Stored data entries
■ ■ ■ ■ ■ ■ ■
(* ===== verification/Interpret.v ===== *)
(** * Builtin operations (src/src/armour-lang/src/interpret.rs, first part)

    The operations of the interpreter on literals: prefix and infix
    operators, the builtin functions by number of arguments, and matching
    against patterns.  Code outside the repository (the regular expression
    engine, name resolution, base64, URL parsing), the clock, and the Unicode
    tables of the standard library are the fields of [Lib].

    The theorems: the operators on integers stay in range and fail exactly on
    division by zero; every builtin of the data plane that the checker accepts
    returns a literal of the declared type or panics on integer overflow, with
    the exceptions the theorem names. *)

From Stdlib Require Import ZArith Lia String Ascii List.
From stdpp Require Import base tactics list strings sets.
From S2P Require Import Prelude.
From S2P Require Import Ordered.
From S2P Require Import Strings.
From S2P Require Import Labels.
From S2P Require Import Syntax.
From S2P Require Import Types.
From S2P Require Import Net.
From S2P Require Import Literals.
From S2P Require Import FnHeaders.
From S2P Require Import Expressions.

Local Open Scope string_scope.
Local Open Scope list_scope.

(** ** What the interpreter calls outside the repository *)

(** What the name service answers at some moment ([dns_lookup]). *)
Class NameService := {
  lookup_addr : IpAddr -> option string;
  lookup_host : string -> option (list IpAddr);
}.
Class Lib := {
  (** Seconds since the epoch; [None] when the clock is before it. *)
  now : option Z;
  to_lowercase : string -> string;
  to_uppercase : string -> string;
  from_utf8_lossy : bytes -> string;
  base64_encode : bytes -> string;
  base64_decode : string -> option bytes;
  Lib_names :: NameService;
  url_query_pairs : string -> option (list (string * string));
  regex_escape : string -> string;
  regex_is_match : string -> string -> bool;
  regex_capture_names : string -> list (option string);
  (** The groups of a match by name: [None] for a group that took no part. *)
  regex_captures : string -> string -> option (string -> option string);
}.

(** ** The trait [TInterpret] on flat literals *)
Class TInterpret (FL : Type) := {
  flat_eval_prefix : FL -> Prefix -> Outcome (option (Literal FL));
  flat_eval_infix : FL -> Infix -> FL -> Outcome (option (Literal FL));
  flat_eval_call0 : string -> Outcome (option (Literal FL));
  flat_eval_call1 : FL -> string -> Outcome (option (Literal FL));
  flat_eval_call2 : FL -> string -> FL -> Outcome (option (Literal FL));
  flat_eval_call3 : FL -> string -> FL -> FL -> Outcome (option (Literal FL));
  flat_eval_call4 : FL -> string -> FL -> FL -> FL -> Outcome (option (Literal FL));
}.

(** Pure results. *)
Definition ret {A} (a : A) : Outcome (option A) := Val (Some a).

(** ** Regular expressions of patterns *)
Module PolicyRegex.
Section regex.
Context `{Lib}.
(** [PolicyRegex::from_pat] compiles this string. *)
Definition source (r : PolicyRegex) : Outcome string :=
  s ← unwrap (Pat.to_regex_str regex_escape false r); mret ("^" ^^ s ^^ "$").
Definition is_match (r : PolicyRegex) (s : string) : Outcome bool :=
  re ← source r; mret (regex_is_match re s).
Definition capture_names (r : PolicyRegex) : Outcome (list (option string)) :=
  re ← source r; mret (regex_capture_names re).
Definition captures (r : PolicyRegex) (s : string) : Outcome (option (string -> option string)) :=
  re ← source r; mret (regex_captures re s).
End regex.
End PolicyRegex.

(** ** Flat literals of the data plane *)

Module DPInterpret.
Section interpret.
Context `{Profile} `{Lib}.

(** [Not] returns its argument. *)
Definition eval_prefix (self : FlatLiteral) (p : Prefix) : Outcome (option DPLiteral) :=
  match p, self with
  | Not, LBool b => ret (FlatLit (LBool b))
  | Minus, LInt i => n ← arith_i64 (- i); ret (FlatLit (LInt n))
  | _, _ => Val None
  end.

Definition eval_infix (self : FlatLiteral) (op : Infix) (other : FlatLiteral)
    : Outcome (option DPLiteral) :=
  let int (o : Outcome Z) := n ← o; ret (FlatLit (LInt n)) in
  let bool b := ret (FlatLit (LBool b)) in
  match op, self, other with
  | Equal, _, _ => bool (FlatLiteral.eqb self other)
  | NotEqual, _, _ => bool (negb (FlatLiteral.eqb self other))
  | Plus, LInt i, LInt j => int (arith_i64 (i + j))
  | IMinus, LInt i, LInt j => int (arith_i64 (i - j))
  | Divide, LInt i, LInt j => if Z.eqb j 0 then Val None else int (div_i64 i j)
  | Multiply, LInt i, LInt j => int (arith_i64 (i * j))
  | Remainder, LInt i, LInt j => if Z.eqb j 0 then Val None else int (rem_i64 i j)
  | LessThan, LInt i, LInt j => bool (Z.ltb i j)
  | LessThanEqual, LInt i, LInt j => bool (Z.leb i j)
  | GreaterThan, LInt i, LInt j => bool (Z.gtb i j)
  | GreaterThanEqual, LInt i, LInt j => bool (Z.geb i j)
  | And, LBool i, LBool j => bool (i && j)
  | Or, LBool i, LBool j => bool (i || j)
  | ConcatStr, LStr i, LStr j => ret (FlatLit (LStr (i ^^ j)))
  | _, _, _ => Val None
  end.

Definition eval_call0 (f : string) : Outcome (option DPLiteral) :=
  let request m := ret (Literal.http_request (HttpRequest.of_method m)) in
  if f =? "HttpRequest::GET" then ret (Literal.http_request HttpRequest.default)
  else if f =? "HttpRequest::POST" then request POST
  else if f =? "HttpRequest::PUT" then request PUT
  else if f =? "HttpRequest::DELETE" then request DELETE
  else if f =? "HttpRequest::HEAD" then request HEAD
  else if f =? "HttpRequest::OPTIONS" then request OPTIONS
  else if f =? "HttpRequest::CONNECT" then request CONNECT
  else if f =? "HttpRequest::PATCH" then request PATCH
  else if f =? "HttpRequest::TRACE" then request TRACE
  else if f =? "ID::default" then ret (Literal.id ID.default)
  else if f =? "Connection::default" then ret (Literal.connection Connection.default)
  else if f =? "IpAddr::localhost" then ret (Literal.ip_addr IpAddr.localhost)
  else if f =? "System::getCurrentTime" then
    t ← unwrap now; ret (FlatLit (LInt (wrap_i64 t)))
  else Val None.

(** [eval_call1], by the kind of the argument. *)
Definition call1_int (f : string) (i : Z) : Outcome (option DPLiteral) :=
  if f =? "i64::abs" then n ← arith_i64 (Z.abs i); ret (FlatLit (LInt n))
  else if f =? "i64::to_str" then ret (FlatLit (LStr (i64_to_string i)))
  else if f =? "HttpResponse::new" then ret (HttpResponse.literal (as_u16 i))
  else Val None.

Definition call1_str (f s : string) : Outcome (option DPLiteral) :=
  if f =? "str::len" then ret (FlatLit (LInt (str_len s)))
  else if f =? "str::to_lowercase" then ret (FlatLit (LStr (to_lowercase s)))
  else if f =? "str::to_uppercase" then ret (FlatLit (LStr (to_uppercase s)))
  else if f =? "str::trim_start" then ret (FlatLit (LStr (trim_start s)))
  else if f =? "str::trim_end" then ret (FlatLit (LStr (trim_end s)))
  else if f =? "str::as_bytes" then ret (FlatLit (LData (as_bytes s)))
  else if f =? "str::to_base64" then ret (FlatLit (LStr (base64_encode (as_bytes s))))
  else if f =? "IpAddr::lookup" then
    ret (match lookup_host s with
         | Some res =>
           Literal.some (LList (map (fun ip => FlatLit (LIpAddr ip)) (List.filter IpAddr.is_ipv4 res)))
         | None => Literal.none
         end)
  else Val None.

Definition call1_data (f : string) (d : bytes) : Outcome (option DPLiteral) :=
  if f =? "str::from_utf8" then ret (FlatLit (LStr (from_utf8_lossy d)))
  else if f =? "data::to_base64" then ret (FlatLit (LStr (base64_encode d)))
  else if f =? "data::len" then ret (FlatLit (LInt (Z.of_nat (length d))))
  else Val None.

Definition call1_request (f : string) (req : HttpRequest) : Outcome (option DPLiteral) :=
  if f =? "HttpRequest::connection" then ret (HttpRequest.connection req)
  else if f =? "HttpRequest::from" then ret (HttpRequest.from_lit req)
  else if f =? "HttpRequest::to" then ret (HttpRequest.to_lit req)
  else if f =? "HttpRequest::from_to" then ret (HttpRequest.from_to req)
  else if f =? "HttpRequest::method" then ret (HttpRequest.method req)
  else if f =? "HttpRequest::version" then ret (HttpRequest.version req)
  else if f =? "HttpRequest::path" then ret (HttpRequest.path req)
  else if f =? "HttpRequest::route" then ret (HttpRequest.route req)
  else if f =? "HttpRequest::query" then ret (HttpRequest.query req)
  else if f =? "HttpRequest::query_pairs" then ret (HttpRequest.query_pairs url_query_pairs req)
  else if f =? "HttpRequest::header_pairs" then ret (HttpRequest.header_pairs req)
  else if f =? "HttpRequest::headers" then ret (HttpRequest.headers req)
  else Val None.

Definition call1_response (f : string) (res : HttpResponse) : Outcome (option DPLiteral) :=
  if f =? "HttpResponse::connection" then ret (HttpResponse.connection res)
  else if f =? "HttpResponse::from" then ret (HttpResponse.from_lit res)
  else if f =? "HttpResponse::to" then ret (HttpResponse.to_lit res)
  else if f =? "HttpResponse::from_to" then ret (HttpResponse.from_to res)
  else if f =? "HttpResponse::status" then ret (HttpResponse.status res)
  else if f =? "HttpResponse::version" then ret (HttpResponse.version res)
  else if f =? "HttpResponse::reason" then ret (HttpResponse.reason res)
  else if f =? "HttpResponse::header_pairs" then ret (HttpResponse.header_pairs res)
  else if f =? "HttpResponse::headers" then ret (HttpResponse.headers res)
  else Val None.
Lemma reads_stmt n s rest :
  printable_stmt s = true -> stmt_expr_ok n s -> ends s = true \/ follows rest ->
  reads (parse_stmt (parsers n)) (show_stmt s) s rest.
Proof.
  destruct s as [l [ids e|e|e async_tag semi]]; unfold stmt_expr_ok; simpl; intros Hs He Hr.
  - apply andb_true_iff in Hs as [[Hl%bool_decide_eq_true Hi]%andb_true_iff _]. subst l.
    unfold reads, parse_stmt. apply alt_take.
    apply (reads_token (tag_token TLet) _ TLet _ (tk TLet)); [done|].
    apply (reads_bind _ _ _ _ ids); [by apply reads_idents|]. apply (reads_token _ _ _ _ (tk Assign)); [done|].
    apply (reads_bind _ _ _ _ e); [apply He; by eexists _, _|]. by apply (reads_token _ _ _ _ (tk SemiColon)).
  - apply andb_true_iff in Hs as [Hl%bool_decide_eq_true _]. subst l.
    unfold reads, parse_stmt. rewrite alt_skip by done. apply alt_take.
    apply (reads_token (tag_token TReturn) _ TReturn _ (tk TReturn)); [done|].
    apply (reads_last _ _ _ e); [|done]. apply He. destruct Hr as [|Hr]; [done|by apply follows_lowest].
  - apply andb_true_iff in Hs as [Hl%bool_decide_eq_true _]. subst l.
    destruct (show_start e) as (t & l' & Hsh & Ht).
    unfold reads, parse_stmt. rewrite Hsh. rewrite alt_skip by (by destruct async_tag; [|destruct t]).
    rewrite alt_skip by (by destruct async_tag; [|destruct t]). rewrite <- Hsh. apply alt_take.
    assert (forall a, reads (expr ← parse_expr (parsers n); semi ← Nom.opt (tag_token SemiColon);
              mret (LocStmt.expr_stmt expr (bool_decide (is_Some a)) (bool_decide (is_Some semi))))
              (show e ++ (if semi then [SemiColon] else []))
              (mkLocStmt Loc.dummy (ExprStmt e (bool_decide (is_Some (a : option LocToken))) semi)) rest) as Hrest.
    { intros a. apply (reads_bind _ _ _ _ (at0 e)).
      - apply He. destruct semi; [by eexists _, _|]. destruct Hr as [|Hr]; [done|by apply follows_lowest].
      - destruct semi; [by apply (reads_opt _ _ [SemiColon] [] (tk SemiColon))|].
        apply reads_no_opt; [|done]. destruct Hr as [|(t' & r & -> & _ & Ht')]; [done|]. simpl. by rewrite Ht'. }
    destruct async_tag.
    + apply (reads_opt _ _ [TAsync] _ (tk TAsync)); [done|]. apply Hrest.
    + apply reads_no_opt; [|apply (Hrest None)]. rewrite Hsh. by destruct t.
Qed.

Lemma reads_stmts n s rest :
  Forall (fun s => printable_stmt s = true /\ stmt_expr_ok n s) s -> stmts_ok s = true -> follows rest ->
  many (parse_stmt (parsers n)) (toks (concat (map show_stmt s)) ++ rest) s rest.
Proof.
  induction 1 as [|x s [Hx He] Hs IH]; intros Hok Hr; simpl; [constructor|].
  rewrite toks_app, <- app_assoc. eapply many_cons; [apply reads_stmt; try done| |apply IH; [|done]].
  - destruct s as [|y s]; [by right|]. simpl in Hok. apply andb_true_iff in Hok as [[Hx'|Hy]%orb_true_iff _]; [by left|].
    right. apply negb_true_iff in Hy. destruct (stmt_start y Hy) as (t & l & Hl & Ht). simpl. rewrite Hl. by eexists _, _.
  - rewrite !length_app, !length_toks. assert (1 <= length (show_stmt x)); [|lia].
    destruct x as [l [ids e|e|e async_tag semi]]; simpl; try lia. pose proof (length_show e). rewrite !length_app. lia.
  - destruct s; [done|]. by apply andb_true_iff in Hok as [_ ?].
Qed.

Lemma reads_block n b :
  stmts_ok (BlockStmt.statements b) = true ->
  Forall (fun s => printable_stmt s = true /\ stmt_expr_ok (S n) s) (BlockStmt.statements b) -> block_ok (S (S n)) b.
Proof.
  destruct b as [s async_tag]. simpl. intros Hok Hs rest.
  change (reads (parse_block_stmt (parsers (S n))) (show_block (mkBlock s async_tag)) (mkBlock s async_tag) rest).
  unfold parse_block_stmt. simpl show_block.
  assert (forall a, reads (statements ← Nom.delimited (tag_token LBrace) (Nom.many0 (parse_stmt (parsers (S n)))) (tag_token RBrace);
            mret (mkBlock statements (bool_decide (is_Some (a : option LocToken)))))
            (LBrace :: concat (map show_stmt s) ++ [RBrace]) (mkBlock s (bool_decide (is_Some a))) rest) as Hrest.
  { intros a. apply (reads_last _ _ _ s); [|done].
    apply (reads_token (tag_token LBrace) _ LBrace _ (tk LBrace)); [done|].
    apply (reads_bind _ _ _ _ s); [|by apply (reads_token _ _ _ _ (tk RBrace))].
    by apply many0_done; [apply reads_stmts; [done..|by eexists _, _]|]. }
  destruct async_tag; [apply (reads_opt _ _ [TAsync] _ (tk TAsync)); [done|apply Hrest]|].
  apply reads_no_opt; [done|apply (Hrest None)].
Qed.
(** *** Operators, iterations and conditionals *)

Lemma reads_prefix_atom n p l e rest :
  reads (pratt_expr (parsers (S n)) PLowest) l e rest ->
  reads (parse_atom_expr (parsers (S n))) (prefix_token p :: l) (at0 (PPrefix p e)) rest.
Proof.
  intros He. unfold reads, parse_atom_expr. do 2 rewrite alt_skip by (by destruct p). apply alt_take.
  apply (reads_token _ _ _ _ (tk (prefix_token p))); [by destruct p|].
  apply (reads_last _ _ _ e); [apply He|]. by destruct p.
Qed.
Lemma reads_prefix n p e rest : loc_ok (S n) e -> reads (pratt_expr (parsers (S (S n))) PLowest)
  (prefix_token p :: show_loc e) (at0 (PPrefix p e)) (tk RParen :: rest).
Proof.
  intros He. change (reads (parse_pratt_expr (parsers (S n)) PLowest) (prefix_token p :: show_loc e) (at0 (PPrefix p e)) (tk RParen :: rest)).
  apply (reads_last _ _ _ (at0 (PPrefix p e))); [|apply go_stops; by eexists _, _].
  apply reads_prefix_atom, He. by eexists _, _.
Qed.

(** The loop at an operator that binds tighter, a call, and a dot. *)
Lemma go_infix rec p (l : LocExpr FlatLiteral) t i prec a op :
  infix_op t = (prec, Some (a, op)) -> prec <> PDot -> prec <> PCallExpr -> p < prec \/ a = RightAssoc /\ p <= prec ->
  go_parse_pratt_expr rec p l (tk t :: i) =
  (right ← pratt_expr rec prec; go_pratt_expr rec p (at0 (PInfix op l right))) i.
Proof.
  intros Ht Hd Hc Hp. unfold go_parse_pratt_expr. simpl tok. rewrite Ht.
  apply Nat.eqb_neq in Hd, Hc. rewrite Hd, Hc. cbn [andb].
  assert (match a with RightAssoc => Nat.leb p prec | LeftAssoc => false end || Nat.ltb p prec = true) as Hcond.
  { apply orb_true_iff. destruct Hp as [Hp|[-> Hp]]; [right; by apply Nat.ltb_lt|left; by apply Nat.leb_le]. }
  destruct a; rewrite Hcond; unfold parse_infix_expr, mbind, Parser_bind; cbn [take_token tok];
    rewrite Ht; unfold mbind, Parser_bind; by destruct (pratt_expr rec prec i).
Qed.

Lemma go_call rec p (l : LocExpr FlatLiteral) i :
  p < PCallExpr ->
  go_parse_pratt_expr rec p l (tk LParen :: i) = (c ← parse_call_expr rec l; go_pratt_expr rec p c) (tk LParen :: i).
Proof. intros Hp. unfold go_parse_pratt_expr. simpl tok. cbn [infix_op]. apply Nat.ltb_lt in Hp. simpl Nat.eqb. by rewrite Hp. Qed.
Lemma go_dot rec p (l : LocExpr FlatLiteral) i :
  p < PDot ->
  go_parse_pratt_expr rec p l (tk TDot :: i) = (c ← parse_dot_expr rec l; go_pratt_expr rec p c) (tk TDot :: i).
Proof. intros Hp. unfold go_parse_pratt_expr. simpl tok. cbn [infix_op]. apply Nat.ltb_lt in Hp. simpl Nat.eqb. by rewrite Hp. Qed.

Lemma infix_token_op op : op <> Dot -> exists prec a,
  infix_op (infix_token op) = (prec, Some (a, op)) /\ prec <> PDot /\ prec <> PCallExpr /\ PLowest < prec.
Proof. intros Hop. destruct op; try done; eexists _, _; (split; [reflexivity|]); split_and!; try discriminate; apply le_n_S, le_0_n. Qed.
(** ** The laws of the implementation for examples *)

Lemma take_digits_spec s d r : take_digits s = (d, r) -> s = d ^^ r /\ forall_chars is_digit d = true /\ starts_digit r = false.
Proof.
  revert d r. induction s as [|c s IH]; intros d r; simpl; [by intros [= <- <-]|].
  destruct (is_digit c) eqn:Ec; [|by intros [= <- <-]]. destruct (take_digits s) as [d' r'] eqn:E.
  intros [= <- <-]. destruct (IH _ _ eq_refl) as (-> & Hd & Hr). simpl. by rewrite Ec.
Qed.
Lemma take_digits_app d r : forall_chars is_digit d = true -> starts_digit r = false -> take_digits (d ^^ r) = (d, r).
Proof.
  induction d as [|c d IH]; simpl.
  - intros _ Hr. destruct r as [|c r]; [done|]. simpl in *. by rewrite Hr.
  - intros [Hc Hd]%andb_true_iff Hr. by rewrite Hc, IH.
Qed.
Lemma sign_spec s g r : sign_text s = (g, r) -> s = g ^^ r /\ (g = "" \/ g = "+" \/ g = "-").
Proof.
  destruct s as [|c s]; simpl; [intros [= <- <-]; auto|]. destruct (_ || _) eqn:E; intros [= <- <-]; [|auto].
  split; [done|]. apply orb_true_iff in E as [->%Ascii.eqb_eq| ->%Ascii.eqb_eq]; auto.
Qed.
Lemma fraction_spec s f r : fraction_text s = (f, r) ->
  s = f ^^ r /\ (f = "" \/ exists d, f = "." ^^ d /\ forall_chars is_digit d = true /\ starts_digit r = false).
Proof.
  destruct s as [|c s]; simpl; [intros [= <- <-]; auto|]. destruct (Ascii.eqb c ".") eqn:E; [|intros [= <- <-]; auto].
  apply Ascii.eqb_eq in E as ->. destruct (take_digits s) as [d r'] eqn:Ed. intros [= <- <-].
  apply take_digits_spec in Ed as (-> & Hd & Hr). split; [done|]. right. eauto.
Qed.
Definition is_exponent (e : string) : Prop :=
  e = "" \/ exists c g d, e = String c (g ^^ d) /\ (c = "e" \/ c = "E")%char /\ (g = "" \/ g = "+" \/ g = "-") /\
    d <> "" /\ forall_chars is_digit d = true.
Lemma exponent_spec s e : exponent_text s = Some e -> is_exponent e /\ exists r, s = e ^^ r.
Proof.
  destruct s as [|c s]; simpl; [intros [= <-]; split; [by left|by exists ""]|].
  destruct (_ || _) eqn:E; [|intros [= <-]; split; [by left|by eexists]].
  destruct (sign_text s) as [g s'] eqn:Eg. destruct (take_digits s') as [d r] eqn:Ed.
  apply sign_spec in Eg as [-> Hg]. apply take_digits_spec in Ed as (-> & Hd & Hr).
  destruct (d =? "") eqn:Ene; [done|]. intros [= <-]. apply String.eqb_neq in Ene. split.
  - right. exists c, g, d. split_and!; [done| |done|done|done].
    apply orb_true_iff in E as [->%Ascii.eqb_eq| ->%Ascii.eqb_eq]; auto.
  - exists r. simpl. by rewrite append_assoc.
Qed.

Lemma parse_digits_some s n : forall_chars is_digit s = true -> exists z, parse_digits n s = Some z.
Proof.
  revert n. induction s as [|c s IH]; intros n; simpl; [eauto|]. intros [-> Hs]%andb_true_iff. by apply IH.
Qed.
Lemma take_sign_digit d r : d <> "" -> forall_chars is_digit d = true -> take_sign (d ^^ r) = (false, d ^^ r).
Proof. destruct d as [|c d]; [done|]. intros _ [Hc _]%andb_true_iff. by destruct c as [[] [] [] [] [] [] [] []]. Qed.
Lemma take_sign_app g s : g = "" \/ g = "+" \/ g = "-" -> take_sign s = (false, s) ->
  exists b, take_sign (g ^^ s) = (b, s).
Proof. intros [->|[->| ->]] Hs; simpl; eauto. Qed.

Lemma parse_exponent_some e : is_exponent e -> exists z, parse_exponent e = Some z.
Proof.
  intros [->|(c & g & d & -> & Hc & Hg & Hne & Hd)]; [by eexists|]. unfold parse_exponent.
  assert (Ascii.eqb c "e" || Ascii.eqb c "E" = true) as -> by (by destruct Hc as [->| ->]).
  destruct (take_sign_app g d Hg) as [b ->]. { rewrite <- (append_nil_r d) at 1 2. by apply take_sign_digit. }
  pose proof (take_digits_app d "" Hd eq_refl) as Ht. rewrite append_nil_r in Ht. rewrite Ht.
  rewrite (proj2 (String.eqb_neq d "") Hne). simpl. destruct (parse_digits_some d 0 Hd) as [z ->]. by eexists.
Qed.

Lemma float_text_spec s f : float_text s = FloatOk f -> exists r, s = f ^^ r /\ parse_f64 f <> None.
Proof.
  unfold float_text. destruct (sign_text s) as [g s1] eqn:Eg. destruct (take_digits s1) as [d s2] eqn:Ed.
  destruct (fraction_text s2) as [fr s3] eqn:Ef. apply sign_spec in Eg as [-> Hg].
  apply take_digits_spec in Ed as (-> & Hd & Hr). apply fraction_spec in Ef as [-> Hf].
  destruct (_ && _) eqn:En; [done|]. destruct (exponent_text s3) as [e|] eqn:Ee; [|done]. intros [= <-].
  apply exponent_spec in Ee as (He & r & ->). exists r. split; [by rewrite !append_assoc|].
  assert (starts_digit e = false) as He0 by (destruct He as [->|(c & ? & ? & -> & [->| ->] & _)]; done).
  assert (starts_digit (fr ^^ e) = false) as Hfe by (destruct Hf as [->|(d2 & -> & _)]; done).
  assert (take_sign (d ^^ fr ^^ e) = (false, d ^^ fr ^^ e)) as Hs.
  { destruct d as [|c d]; [|by apply take_sign_digit]. destruct Hf as [->|(d2 & -> & _)]; [done|]. done. }
  unfold parse_f64. destruct (take_sign_app g _ Hg Hs) as [b ->]. rewrite (take_digits_app d) by done.
  destruct (parse_exponent_some e He) as [z Hz].
  assert (exists d2, match fr ^^ e with String "." s' => take_digits s' | _ => ("", fr ^^ e) end = (d2, e) /\
    forall_chars is_digit d2 = true /\ (d =? "") && (d2 =? "") = false) as (d2 & -> & Hd2 & Hne).
  { destruct Hf as [->|(d2 & -> & Hd2 & _)].
    - exists "". split_and!; [|done|by rewrite andb_true_r in *].
      destruct He as [->|(c & ? & ? & -> & [->| ->] & _)]; done.
    - exists d2. split_and!; [|done|by destruct d2; rewrite ?andb_false_r in *]. simpl. by apply take_digits_app. }
  rewrite Hne. destruct (parse_digits_some (d ^^ d2) 0) as [m Hm]; [by rewrite forall_chars_append, Hd, Hd2|].
  by rewrite Hm, Hz.
Qed.

Lemma float_text_int g d s : g = "" \/ g = "-" -> d <> "" -> forall_chars is_digit d = true -> ends_int s = true ->
  float_text (g ^^ d ^^ s) = FloatOk (g ^^ d).
Proof.
  intros Hg Hne Hd Hs. unfold float_text.
  assert (sign_text (g ^^ d ^^ s) = (g, d ^^ s)) as ->.
  { destruct Hg as [->| ->]; [|done]. destruct d as [|c d]; [done|]. apply andb_true_iff in Hd as [Hc _].
    by destruct c as [[] [] [] [] [] [] [] []]. }
  assert (starts_digit s = false /\ fraction_text s = ("", s) /\ exponent_text s = Some "") as (Hsd & Hf & He).
  { destruct s as [|c s]; [done|]. simpl in Hs. apply negb_true_iff, orb_false_iff in Hs as [Hc Hs].
    apply orb_false_iff in Hs as [Hdot [Hle [HlE _]%orb_false_iff]%orb_false_iff]. simpl.
    by rewrite Hc, Hdot, Hle, HlE. }
  rewrite take_digits_app, Hf, (proj2 (String.eqb_neq d "") Hne) by done. simpl. by rewrite He, !append_nil_r.
Qed.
■ ■ ■ ■ ■ ■ ■
_Task_. Output, from the data above, the lines from the line with "From S2P Require Import Literals." to the line with "to_lowercase : string -> string;" exactly as they stand, both ends included and nothing else.

_Your solution_.
From S2P Require Import Literals.
From S2P Require Import FnHeaders.
From S2P Require Import Expressions.

Local Open Scope string_scope.
Local Open Scope list_scope.

(** ** What the interpreter calls outside the repository *)

(** What the name service answers at some moment ([dns_lookup]). *)
Class NameService := {
  lookup_addr : IpAddr -> option string;
  lookup_host : string -> option (list IpAddr);
}.
Class Lib := {
  (** Seconds since the epoch; [None] when the clock is before it. *)
  now : option Z;
  to_lowercase : string -> string;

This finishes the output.